EXERCISE OBJECTIVE >> Records follow. Copy every line with "mais".

--------------------

(** Witness: [(define x 5)] at top level, then [(define T 5)], where
    [T] holds [True]. *)
Lemma X8_witness :
  evaluates 0 (VList [VStr "define"; VStr "x"; VInt 5]) Environment.init
    (Ret (VStr "x")) (Environment.set_variable 0 (KStr "x") (VInt 5) Environment.init) ∧
  evaluates 0 (VList [VStr "define"; VStr "T"; VInt 5]) Environment.init
    (Raise (Exn TypeError "Variable name must be a string")) Environment.init ∧
  evaluates 0 (VStr "x") (Environment.set_variable 0 (KStr "x") (VInt 5) Environment.init)
    (Ret (VInt 5)) (Environment.set_variable 0 (KStr "x") (VInt 5) Environment.init).
Proof.
  destruct (X8_define_evaluates_the_name 0%nat Environment.init "x" (VInt 5) 0%nat (VInt 5)
              Environment.init ltac:(vm_compute; reflexivity) ltac:(vm_compute; eauto)
              ltac:(by apply (evaluates_intro 1)) ltac:(vm_compute; reflexivity))
    as (Hnew & _ & _ & Hget).
  destruct (X8_define_evaluates_the_name 0%nat Environment.init "T" (VInt 5) 0%nat (VInt 5)
              Environment.init ltac:(vm_compute; reflexivity) ltac:(vm_compute; eauto)
              ltac:(by apply (evaluates_intro 1)) ltac:(vm_compute; reflexivity))
    as (_ & _ & Hbound & _).
  split; [|split].
  - apply Hnew. vm_compute. reflexivity.
  - apply (Hbound (VBool true)); [vm_compute; reflexivity|discriminate].
  - apply Hget. simpl. lia.
Defined.

(** The special case of [set!] in [evaluate_function_call]. *)
Lemma evaluate_set_call fuel self st operands :
  Environment.vars st self !! KStr "set!" = None →
  is_Some (Environment.functions st !! "set!") →
  Environment.evaluate_expression (S fuel) self (VList (VStr "set!" :: operands)) st
  = match operands with
    | [var_name; e] =>
        ((v ← Environment.evaluate_expression fuel self e; Environment.set self var_name v)
           : Environment.M value) st
    | _ => (Raise (Exn SyntaxError "set! requires exactly 2 arguments"), st)
    end.
Proof.
  intros Hvar [f Hf]. cbn [Environment.evaluate_expression py_str]. rewrite Hvar.
  change (String.eqb "set!" "quote") with false. cbv iota.
  unfold Environment.evaluate_function_call. rewrite Hf.
  change (String.eqb "set!" "set!") with true. cbv iota.
  by destruct operands as [|? [|? [|? ?]]].
Qed.

Lemma evaluates_set self st var_name e v st1 r st2 :
  Environment.vars st self !! KStr "set!" = None →
  is_Some (Environment.functions st !! "set!") →
  evaluates self e st (Ret v) st1 →
  Environment.set self var_name v st1 = (r, st2) → r ≠ OutOfFuel →
  evaluates self (VList [VStr "set!"; var_name; e]) st r st2.
Proof.
  intros Hvar Hfun [_ [n Hn]] Hr Hne. split; [done|]. exists (S n). intros [|k] Hk; [lia|].
  rewrite evaluate_set_call by done. unfold mbind, Environment.M_bind.
  by rewrite Hn by lia.
Qed.

(** X9: [(set! x e)] does not evaluate [x]; it evaluates [e], then
    assigns in the environment that evaluates the call, and only to a
    variable that this environment has: otherwise it raises a name error,
    after [e] has had its effects.  A first operand that is not a symbol,
    and any number of operands other than two, is a syntax error. *)
Theorem X9_set_assigns_to_an_existing_variable :
  ∀ self st,
    Environment.vars st self !! KStr "set!" = None →
    is_Some (Environment.functions st !! "set!") →
    (∀ var_name e v st1,
       evaluates self e st (Ret v) st1 →
       (∀ x, var_name = VStr x → is_Some (Environment.vars st1 self !! KStr x) →
          evaluates self (VList [VStr "set!"; var_name; e]) st
            (Ret (VStr x)) (Environment.set_variable self (KStr x) v st1)) ∧
       (∀ x, var_name = VStr x → Environment.vars st1 self !! KStr x = None →
          evaluates self (VList [VStr "set!"; var_name; e]) st
            (Raise (Exn NameError ("Variable '" +:+ x +:+ "' is not defined"))) st1) ∧
       ((∀ x, var_name ≠ VStr x) →
          evaluates self (VList [VStr "set!"; var_name; e]) st
            (Raise (Exn SyntaxError
                      ("set! requires a variable name, got " +:+ py_str var_name))) st1)) ∧
    (∀ operands,
       length operands ≠ 2%nat →
       evaluates self (VList (VStr "set!" :: operands)) st
         (Raise (Exn SyntaxError "set! requires exactly 2 arguments")) st).
Proof.
  intros self st Hvar Hfun. split.
  - intros var_name e v st1 He.
    assert (∀ r st2, Environment.set self var_name v st1 = (r, st2) → r ≠ OutOfFuel →
              evaluates self (VList [VStr "set!"; var_name; e]) st r st2) as Hcall.
    { intros r st2. by apply evaluates_set. }
    split; [|split].
    + intros x -> [w Hx]. apply Hcall; [|done]. cbn. by rewrite Hx.
    + intros x -> Hx. apply Hcall; [|done]. cbn. by rewrite Hx.
    + intros Hname. apply Hcall; [|done]. destruct var_name; try done. by destruct (Hname s).
  - intros operands Hlen. apply (evaluates_intro 1); [|done].
    rewrite evaluate_set_call by done. by destruct operands as [|? [|? [|? ?]]].
Qed.
(** C7: [PUT /:id/read] twice in a row leaves the collection, whatever
    it holds, as the first call left it.  For a participant of a chat
    as it is stored (valid, with its two participants or more), both
    calls are answered 200; after the first call the user's counter is
    0 and the other counters are as before; the log has the same
    messages in the same order, each with its sender, content, type,
    media and timestamp; every message of another sender is read,
    those that were unread with the time of the first call as
    [readAt]; the user's own messages and the messages already read
    are untouched; nothing else of the chat changes. *)
Theorem markRead_idempotent (chats : Collection) now1 now2 u id :
  (ChatRoutes.putRead (ChatRoutes.putRead chats now1 u id).1 now2 u id).1
  = (ChatRoutes.putRead chats now1 u id).1
  ∧
  ∀ c,
  chats !! id = Some c → wellFormed c → isParticipant u c = true →
  ∃ c1,
    ChatRoutes.putRead chats now1 u id
    = (<[id := c1]> chats, ChatRoutes.Sent 200)
    ∧ ChatRoutes.putRead (<[id := c1]> chats) now2 u id
      = (<[id := c1]> chats, ChatRoutes.Sent 200)
    ∧ markAsRead now2 u c1 = inr c1
    ∧ unreadCount c1 !! u = Some 0
    ∧ (∀ v, v ≠ u → unreadCount c1 !! v = unreadCount c !! v)
    ∧ Forall (λ m, sender m ≠ u → isRead m = true) (messages c1)
    ∧ length (messages c1) = length (messages c)
    ∧ (∀ i m, messages c !! i = Some m →
         ∃ m1, messages c1 !! i = Some m1
               ∧ sender m1 = sender m
               ∧ content m1 = content m
               ∧ messageType m1 = messageType m
               ∧ mediaUrl m1 = mediaUrl m
               ∧ mediaCaption m1 = mediaCaption m
               ∧ timestamp m1 = timestamp m
               ∧ (sender m = u ∨ isRead m = true → m1 = m)
               ∧ (sender m ≠ u → isRead m = false →
                  isRead m1 = true ∧ readAt m1 = Some now1))
    ∧ participants c1 = participants c
    ∧ foodItem c1 = foodItem c
    ∧ lastMessage c1 = lastMessage c
    ∧ isActive c1 = isActive c
    ∧ lastActivity c1 = lastActivity c.
Proof.
  split.
  { unfold ChatRoutes.putRead at 2 3.
    destruct (chats !! id) as [c|] eqn:Hid.
    2: { cbn [fst]. unfold ChatRoutes.putRead. by rewrite Hid. }
    destruct (isParticipant u c) eqn:Hp; cbn [negb].
    2: { cbn [fst]. unfold ChatRoutes.putRead. by rewrite Hid, Hp. }
    destruct (markAsRead now1 u c) as [e|c1] eqn:H1; cbn [fst].
    { unfold ChatRoutes.putRead. rewrite Hid, Hp. cbn [negb].
      by rewrite (markAsRead_refused _ now2 _ _ _ H1). }
    assert (Hlt : id < length chats) by (by eapply lookup_lt_Some).
    unfold ChatRoutes.putRead. rewrite list_lookup_insert_eq by done.
    destruct (isParticipant u c1); cbn [negb]; [|done].
    destruct (markAsRead now2 u c1) as [e|c2] eqn:H2; cbn [fst]; [done|].
    rewrite list_insert_insert_eq.
    by rewrite (markAsRead_again _ _ _ _ _ _ H1 H2). }
  intros c Hid Hwf Hpart.
  set (c1 := mk (participants c) (foodItem c) (markRead now1 u <$> messages c)
               (lastMessage c) (<[u := 0]> (unreadCount c)) (isActive c)
               (lastActivity c)).
  assert (Hwf1 : wellFormed c1).
  { destruct Hwf as (Hv & Hlen & Hnd). split; [|done].
    unfold validate in *. simpl.
    apply andb_true_iff in Hv as [[Hf Hms]%andb_true_iff Hl].
    by rewrite Hf, Hl, forallb_markRead, Hms. }
  assert (Hread1 : markAsRead now1 u c = inr c1).
  { unfold markAsRead. by apply save_wellFormed. }
  assert (Hread2 : markAsRead now2 u c1 = inr c1).
  { unfold markAsRead. cbv zeta.
    assert (Hsame : set_unreadCount
                      (<[u := 0]>
                         (unreadCount
                            (set_messages (markRead now2 u <$> messages c1) c1)))
                      (set_messages (markRead now2 u <$> messages c1) c1)
                    = c1).
    { unfold c1, set_unreadCount, set_messages. simpl.
      rewrite insert_insert_eq. f_equal.
      rewrite <- list_fmap_compose. apply list_fmap_ext.
      intros ? m _. apply markRead_idem. }
    rewrite Hsame. by apply save_wellFormed. }
  assert (Hlt : id < length chats) by (by eapply lookup_lt_Some).
  exists c1. split; [|split; [|split; [|split; [|split; [|split; [|split;
    [|split]]]]]]].
  - unfold ChatRoutes.putRead. by rewrite Hid, Hpart, Hread1.
  - unfold ChatRoutes.putRead.
    rewrite list_lookup_insert_eq by done.
    assert (isParticipant u c1 = true) as -> by exact Hpart.
    by rewrite Hread2, list_insert_insert_eq.
  - exact Hread2.
  - unfold c1. simpl. apply lookup_insert_eq.
  - intros v Hv. unfold c1. simpl. by apply lookup_insert_ne.
  - unfold c1. simpl. apply Forall_fmap, Forall_forall.
    intros m _. unfold compose, markRead.
    destruct (isRead m) eqn:Hr; simpl; [done|].
    case_bool_decide; simpl; done.
  - unfold c1. simpl. apply length_fmap.
  - intros i m Hi. exists (markRead now1 u m). unfold c1. simpl.
    rewrite list_lookup_fmap, Hi. split; [done|].
    unfold markRead. destruct (isRead m) eqn:Hr; simpl.
    + repeat split; done.
    + case_bool_decide as Hs; simpl; repeat split; try done.
      intros [Heq | Habs]; [done | discriminate Habs].
  - done.
Qed.
(** * Survey back-office: the survey draft builder of [CreateSurveyPage.tsx]

    A shallow embedding of the page component's state, of its event
    handlers and of the submission pipeline, followed by the properties of
    the draft builder.

    Conventions.
    - A JavaScript string is a [string]; a string is truthy when it is not
      the empty string.
    - React state is the record [Page]; a handler is a function on [Page].
      A handler that calls [uniqueId] also threads the number of
      identifiers drawn so far.
    - [uniqueId()] reads [crypto.randomUUID()]: the successive values it
      returns are given by a function [uuid : nat -> string], the n-th call
      returning [uuid n].
    - [String.prototype.trim] and [new Date(s).toISOString()] belong to the
      platform and are parameters of the submission pipeline. *)

From Stdlib Require Import List String Ascii ZArith Bool Arith Lia.
From Stdlib Require Import DecimalString.
Import ListNotations.

Set Implicit Arguments.

(** ** JavaScript helpers *)

Module JS.

(** Truthiness of a string: the empty string is falsy, every other string is truthy. *)
Definition truthy (s : string) : bool :=
  match s with
  | EmptyString => false
  | String _ _ => true
  end.

(** [a || b] on strings. *)
Definition or_else (a b : string) : string := if truthy a then a else b.

(** [xs.join(sep)]. *)
Fixpoint join (sep : string) (xs : list string) : string :=
  match xs with
  | [] => EmptyString
  | [x] => x
  | x :: rest => append x (append sep (join sep rest))
  end.

(** Template-literal rendering of an integer. *)
Definition string_of_Z (z : Z) : string := NilZero.string_of_int (Z.to_int z).

(** [xs.map(f)] for a callback with side effects on a state [S]: the
    callback runs on the elements from left to right. *)
Fixpoint mapS {S A B : Type} (f : A -> S -> B * S) (xs : list A) (s : S)
  : list B * S :=
  match xs with
  | [] => ([], s)
  | x :: rest =>
      let '(y, s1) := f x s in
      let '(ys, s2) := mapS f rest s1 in
      (y :: ys, s2)
  end.

(** [xs.find(p)]. *)
Definition find {A : Type} (p : A -> bool) (xs : list A) : option A :=
  List.find p xs.

End JS.

(** ** The draft data model *)

Record DraftOption := mkOption {
  o_id : string;
  o_texto : string;
  o_ativo : bool
}.

Record DraftQuestion := mkQuestion {
  q_id : string;
  q_texto : string;
  q_ordem : Z;
  q_options : list DraftOption
}.

(** [Partial<DraftOption>] and [Partial<DraftQuestion>]: an absent key is
    [None]. *)
Record OptionUpdates := mkOptionUpdates {
  ou_id : option string;
  ou_texto : option string;
  ou_ativo : option bool
}.

Record QuestionUpdates := mkQuestionUpdates {
  qu_id : option string;
  qu_texto : option string;
  qu_ordem : option Z;
  qu_options : option (list DraftOption)
}.

Definition or_default {A : Type} (u : option A) (old : A) : A :=
  match u with
  | Some v => v
  | None => old
  end.

(** [{ ...option, ...updates }]. *)
Definition spreadOption (option : DraftOption) (updates : OptionUpdates)
  : DraftOption :=
  mkOption (or_default (ou_id updates) (o_id option))
           (or_default (ou_texto updates) (o_texto option))
           (or_default (ou_ativo updates) (o_ativo option)).

(** [{ ...question, ...updates }]. *)
Definition spreadQuestion (question : DraftQuestion) (updates : QuestionUpdates)
  : DraftQuestion :=
  mkQuestion (or_default (qu_id updates) (q_id question))
             (or_default (qu_texto updates) (q_texto question))
             (or_default (qu_ordem updates) (q_ordem question))
             (or_default (qu_options updates) (q_options question)).

(** [{ ...question, options }]. *)
Definition withOptions (question : DraftQuestion) (options : list DraftOption)
  : DraftQuestion :=
  mkQuestion (q_id question) (q_texto question) (q_ordem question) options.

Definition MAX_ACTIVE_OPTIONS : nat := 5.

Definition countActiveOptions (options : list DraftOption) : nat :=
  List.length (filter o_ativo options).

Definition TEMPLATE_TITLE : string :=
  "Satisfação dos Clientes – Rede de Supermercados".

Definition TEMPLATE_DESCRIPTION : string :=
  "Esta pesquisa tem como objetivo avaliar a satisfação dos clientes em diferentes áreas dos supermercados. Selecione o supermercado que melhor representa sua opinião para cada item.".

Definition TEMPLATE_OPTIONS : list string := [
  "Supermercado NovaVida";
  "Supermercado PreçoBom";
  "Supermercado Econômico+";
  "Supermercado FamíliaMax";
  "Supermercado UltraMarket"
]%string.

Definition TEMPLATE_QUESTIONS : list string := [
  "Qual supermercado você considera mais organizado e limpo nas áreas internas?";
  "Qual supermercado oferece a melhor limpeza e higienização dos banheiros?";
  "Qual supermercado tem o melhor estacionamento em termos de espaço, acesso e vagas disponíveis?";
  "Qual supermercado possui a garagem mais segura e bem organizada?";
  "Em qual supermercado o setor de hortifrúti oferece melhor qualidade e apresentação dos produtos?";
  "Qual supermercado oferece o melhor atendimento no setor de açougue?";
  "Qual supermercado possui a melhor organização nas gôndolas e prateleiras?";
  "Em qual supermercado você encontra filas mais rápidas e caixas mais eficientes?";
  "Em qual supermercado você percebe maior variedade de produtos?";
  "Qual supermercado você considera, no geral, o melhor para fazer compras?"
]%string.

--------------------

RESULT >>
  "Qual supermercado você considera mais organizado e limpo nas áreas internas?";
  "Qual supermercado possui a garagem mais segura e bem organizada?";
  "Em qual supermercado você encontra filas mais rápidas e caixas mais eficientes?";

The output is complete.